__WORK REQUIRED__
Your answer should be every line of the records that contains the word "unfold".

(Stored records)
(* src: packages/db/src/sync-lease.ts:26-31 getActiveSyncLeaseAccountIds *)
Definition getActiveSyncLeaseAccountIds (tenant : string) (now : Z) (d : db) : list string :=
  map r_account (List.filter (fun r => (r_tenantId r =s tenant) && (now <? r_expiresAt r)) (leases d)).

Definition lease_of (account : string) (d : db) : option lease_row :=
  List.find (fun r => r_account r =s account) (leases d).

(* src: packages/db/src/sync-lease.ts:91-98 acquireSyncLease *)
Definition take_over (holder : string) (ttlMs now gen : Z) (r : lease_row) : lease_row :=
  {| r_id := r_id r; r_tenantId := r_tenantId r; r_account := r_account r; r_holderId := holder;
     r_acquiredAt := now; r_expiresAt := now + ttlMs; r_heartbeatAt := now; r_generation := gen;
     r_createdAt := r_createdAt r; r_updatedAt := now |}.

(* src: packages/db/src/sync-lease.ts:81-90 acquireSyncLease *)
Definition fresh_row (uuid tenant account holder : string) (ttlMs now gen : Z) : lease_row :=
  {| r_id := uuid; r_tenantId := tenant; r_account := account; r_holderId := holder;
     r_acquiredAt := now; r_expiresAt := now + ttlMs; r_heartbeatAt := now; r_generation := gen;
     r_createdAt := now; r_updatedAt := now |}.

Definition handle_of (r : lease_row) : LeaseHandle :=
  {| id := r_id r; connectedAccountId := r_account r; holderId := r_holderId r;
     generation := r_generation r; expiresAt := r_expiresAt r |}.

(** The [VALUES] list draws from the sequence before the conflict is found, so a
    refused insert still burns a value and a takeover draws a second one. A
    conflict with a row that row-level security hides is an error. *)
(* src: packages/db/src/sync-lease.ts:70-104 acquireSyncLease *)
Definition acquireSyncLease (tenant account holder : string) (ttlMs now : Z) (uuid : string) (d : db)
  : db * outcome (option LeaseHandle) string :=
  if existsb (fun a => (a_id a =s account) && (a_tenantId a =s tenant)) (accounts d) then
    match lease_of account d with
    | None =>
        let r := fresh_row uuid tenant account holder ttlMs now (seq d + 1) in
        ({| leases := leases d ++ [r]; accounts := accounts d; seq := seq d + 1 |}, Ret (Some (handle_of r)))
    | Some r =>
        if negb (r_tenantId r =s tenant) then
          ({| leases := leases d; accounts := accounts d; seq := seq d + 1 |}, Throw "row_level_security")
        else if r_expiresAt r <? now then
          let r' := take_over holder ttlMs now (seq d + 2) r in
          ({| leases := map (fun x => if r_account x =s account then r' else x) (leases d);
              accounts := accounts d; seq := seq d + 2 |}, Ret (Some (handle_of r')))
        else ({| leases := leases d; accounts := accounts d; seq := seq d + 1 |}, Ret None)
    end
  else (d, Ret None).

(** The predicate heartbeat and release share: the holder at its generation. *)
(* src: packages/db/src/sync-lease.ts:120-120 heartbeatSyncLease *)
Definition owns (tenant : string) (l : LeaseHandle) (r : lease_row) : bool :=
  (r_tenantId r =s tenant) && (r_id r =s id l) && (r_holderId r =s holderId l) && (r_generation r =? generation l).

(* src: packages/db/src/sync-lease.ts:111-122 heartbeatSyncLease *)
Definition heartbeatSyncLease (tenant : string) (l : LeaseHandle) (ttlMs now : Z) (d : db) : db * bool :=
  let beat r := {| r_id := r_id r; r_tenantId := r_tenantId r; r_account := r_account r;
                   r_holderId := r_holderId r; r_acquiredAt := r_acquiredAt r; r_expiresAt := now + ttlMs;
                   r_heartbeatAt := now; r_generation := r_generation r; r_createdAt := r_createdAt r;
                   r_updatedAt := now |} in
  ({| leases := map (fun r => if owns tenant l r then beat r else r) (leases d);
      accounts := accounts d; seq := seq d |},
   (length (List.filter (owns tenant l) (leases d)) =? 1)%nat).

(* src: packages/db/src/sync-lease.ts:130-135 releaseSyncLease *)
Definition releaseSyncLease (tenant : string) (l : LeaseHandle) (d : db) : db * bool :=
  ({| leases := List.filter (fun r => negb (owns tenant l r)) (leases d);
      accounts := accounts d; seq := seq d |},
   (length (List.filter (owns tenant l) (leases d)) =? 1)%nat).

Definition disconnected : string := "disconnected".

(** The columns a write sets: maybe the status, and the rest as one value. *)
Record account_data := { d_status : option string; d_rest : string }.

(* src: packages/sync/src/index.ts:165-193 writeAccountIfLeaseHeld *)
Definition writeAccountIfLeaseHeld (tenant account : string) (l : LeaseHandle) (data : account_data) (d : db) : db * Z :=
  let held := List.filter (fun r => owns tenant l r && (r_account r =s account)) (leases d) in
  if (length held =? 0)%nat then (d, 0)
  else
    let target a := (a_id a =s account) && (a_tenantId a =s tenant) && negb (a_status a =s disconnected) in
    ({| leases := leases d;
        accounts := map (fun a => if target a then
          {| a_id := a_id a; a_tenantId := a_tenantId a; a_status := d_status data ?? a_status a; a_data := d_rest data |} else a) (accounts d);
        seq := seq d |},
     Z.of_nat (length (List.filter target (accounts d)))).

(** * Interleavings

    [issued] records, as a ghost, every handle an acquire returned. *)

Record world := { dbs : db; issued : list LeaseHandle }.

Inductive op :=
| Acquire (tenant account holder : string) (ttlMs now : Z) (uuid : string)
| Beat (tenant : string) (l : LeaseHandle) (ttlMs now : Z)
| Release (tenant : string) (l : LeaseHandle)
| Write (tenant account : string) (l : LeaseHandle) (data : account_data).

Definition step (w : world) (o : op) : world :=
  match o with
  | Acquire t a h ttl now uuid =>
      match acquireSyncLease t a h ttl now uuid (dbs w) with
      | (d, Ret (Some l)) => {| dbs := d; issued := l :: issued w |}
      | (d, _) => {| dbs := d; issued := issued w |}
      end
  | Beat t l ttl now => {| dbs := fst (heartbeatSyncLease t l ttl now (dbs w)); issued := issued w |}
  | Release t l => {| dbs := fst (releaseSyncLease t l (dbs w)); issued := issued w |}
  | Write t a l data => {| dbs := fst (writeAccountIfLeaseHeld t a l data (dbs w)); issued := issued w |}
  end.

Definition steps (w : world) (ops : list op) : world := fold_left step ops w.

Definition initial (accts : list account_row) : world :=
  {| dbs := {| leases := []; accounts := accts; seq := 0 |}; issued := [] |}.

(** One lease per account; generations come from the sequence, and a generation
    that was issued for an account is only ever found on a row of that account. *)
Record Inv (w : world) : Prop := {
  inv_accounts : NoDup (map r_account (leases (dbs w)));
  inv_gens : NoDup (map r_generation (leases (dbs w)));
  inv_seq : forall r, In r (leases (dbs w)) -> r_generation r <= seq (dbs w);
  inv_issued_seq : forall l, In l (issued w) -> generation l <= seq (dbs w);
  inv_issued : forall l r, In l (issued w) -> In r (leases (dbs w)) ->
    r_generation r = generation l -> r_account r = connectedAccountId l
}.

(** A generation that no row carries and the sequence has passed. *)
Definition dead (g : Z) (d : db) : Prop :=
  g <= seq d /\ forall r, In r (leases d) -> r_generation r <> g.

Lemma lease_of_In a d r : lease_of a d = Some r -> In r (leases d) /\ r_account r = a.
Proof. intros H. apply List.find_some in H as [? H]. by apply String.eqb_eq in H. Qed.

Lemma lease_of_None a d : lease_of a d = None -> forall r, In r (leases d) -> r_account r <> a.
Proof. intros H r Hr He. apply (List.find_none _ _ H) in Hr. by apply String.eqb_neq in Hr. Qed.

Definition set_expiry_row (tenant : string) (l : LeaseHandle) (ttl now : Z) (r : lease_row) : lease_row :=
  if owns tenant l r
  then {| r_id := r_id r; r_tenantId := r_tenantId r; r_account := r_account r;
          r_holderId := r_holderId r; r_acquiredAt := r_acquiredAt r; r_expiresAt := now + ttl;
          r_heartbeatAt := now; r_generation := r_generation r; r_createdAt := r_createdAt r; r_updatedAt := now |}
  else r.

Lemma beat_leases t l ttl now d :
  leases (fst (heartbeatSyncLease t l ttl now d)) = map (set_expiry_row t l ttl now) (leases d).
Proof. done. Qed.

Lemma set_expiry_keeps t l ttl now r :
  r_account (set_expiry_row t l ttl now r) = r_account r /\
  r_generation (set_expiry_row t l ttl now r) = r_generation r.
Proof. unfold set_expiry_row. by destruct (owns t l r). Qed.

Lemma write_leases t a l data d :
  leases (fst (writeAccountIfLeaseHeld t a l data d)) = leases d /\
  seq (fst (writeAccountIfLeaseHeld t a l data d)) = seq d.
Proof. unfold writeAccountIfLeaseHeld. by destruct (_ =? _)%nat. Qed.

(** The row list after a successful acquire: the account's row, if any, is gone
    and the new one carries a generation the sequence had not given before. *)
Lemma acquire_cases t a h ttl now uuid d d' res :
  acquireSyncLease t a h ttl now uuid d = (d', res) ->
  (leases d' = leases d /\ accounts d' = accounts d /\ seq d <= seq d' /\ (res = Ret None \/ exists e, res = Throw e)) \/
  (exists r', res = Ret (Some (handle_of r')) /\ accounts d' = accounts d /\
    seq d < r_generation r' <= seq d' /\ r_account r' = a /\ r_tenantId r' = t /\ r_holderId r' = h /\ r_expiresAt r' = now + ttl /\
    ((lease_of a d = None /\ leases d' = leases d ++ [r']) \/
     (exists r, lease_of a d = Some r /\ r_expiresAt r < now /\
        leases d' = map (fun x => if r_account x =s a then r' else x) (leases d)))).
Proof.
  unfold acquireSyncLease. destruct (existsb _ _); [|intros [= <- <-]; left; repeat split; auto; lia].
  destruct (lease_of a d) as [r|] eqn:Hl.
  - destruct (String.eqb_spec (r_tenantId r) t) as [Ht|]; cbn [negb];
      [|intros [= <- <-]; left; cbn; repeat split; eauto; lia].
    destruct (Z.ltb_spec (r_expiresAt r) now); intros [= <- <-]; [right|left; cbn; repeat split; auto; lia].
    apply lease_of_In in Hl as [_ Ha].
    exists (take_over h ttl now (seq d + 2) r). cbn [r_generation r_account r_tenantId r_holderId r_expiresAt take_over seq leases accounts].
    repeat split; auto; try lia. right. eauto.
  - intros [= <- <-]. right. exists (fresh_row uuid t a h ttl now (seq d + 1)).
    cbn [r_generation r_account r_tenantId r_holderId r_expiresAt fresh_row seq leases accounts]. repeat split; auto; lia.
Qed.

Lemma map_replace_accounts a r' l : r_account r' = a ->
  map r_account (map (fun x => if r_account x =s a then r' else x) l) = map r_account l.
Proof.
  intros Ha. rewrite map_map. apply map_ext. intros x.
  by destruct (String.eqb_spec (r_account x) a); congruence.
Qed.

Lemma In_replace a r' l x :
  In x (map (fun y => if r_account y =s a then r' else y) l) -> x = r' \/ (In x l /\ r_account x <> a).
Proof.
  intros Hx. apply in_map_iff in Hx as [y [<- Hy]].
  destruct (String.eqb_spec (r_account y) a); auto.
Qed.

Lemma NoDup_replace_gens a r' l : NoDup (map r_account l) -> NoDup (map r_generation l) ->
  (forall r, In r l -> r_generation r <> r_generation r') ->
  NoDup (map r_generation (map (fun x => if r_account x =s a then r' else x) l)).
Proof.
  induction l as [|x l IH]; simpl; [done|].
  intros [Ha Hacc]%NoDup_cons [Hg Hgen]%NoDup_cons Hfresh.
  destruct (String.eqb_spec (r_account x) a) as [He|Hne].
  - assert (Hid : map (fun y => if r_account y =s a then r' else y) l = l).
    { rewrite <- (map_id l) at 2. apply map_ext_in. intros y Hy.
      destruct (String.eqb_spec (r_account y) a); [|done]. destruct Ha.
      apply list_elem_of_In, in_map_iff. exists y. split; [congruence|done]. }
    rewrite Hid. constructor; [|done]. intros (y & Hy & Hin)%list_elem_of_In%in_map_iff.
    apply (Hfresh y); [by right|done].
  - constructor; [|by apply IH; auto]. intros (y & Hy & Hin)%list_elem_of_In%in_map_iff.
    apply In_replace in Hin as [-> |[Hin _]].
    + apply (Hfresh x); [by left|done].
    + apply Hg, list_elem_of_In, in_map_iff. eauto.
Qed.

Lemma In_app_one {A} (l : list A) x y : In y (l ++ [x]) -> In y l \/ y = x.
Proof. intros [H|[<-|[]]]%in_app_or; auto. Qed.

__SOLUTION__
Proof. unfold set_expiry_row. by destruct (owns t l r). Qed.
Proof. unfold writeAccountIfLeaseHeld. by destruct (_ =? _)%nat. Qed.
  unfold acquireSyncLease. destruct (existsb _ _); [|intros [= <- <-]; left; repeat split; auto; lia].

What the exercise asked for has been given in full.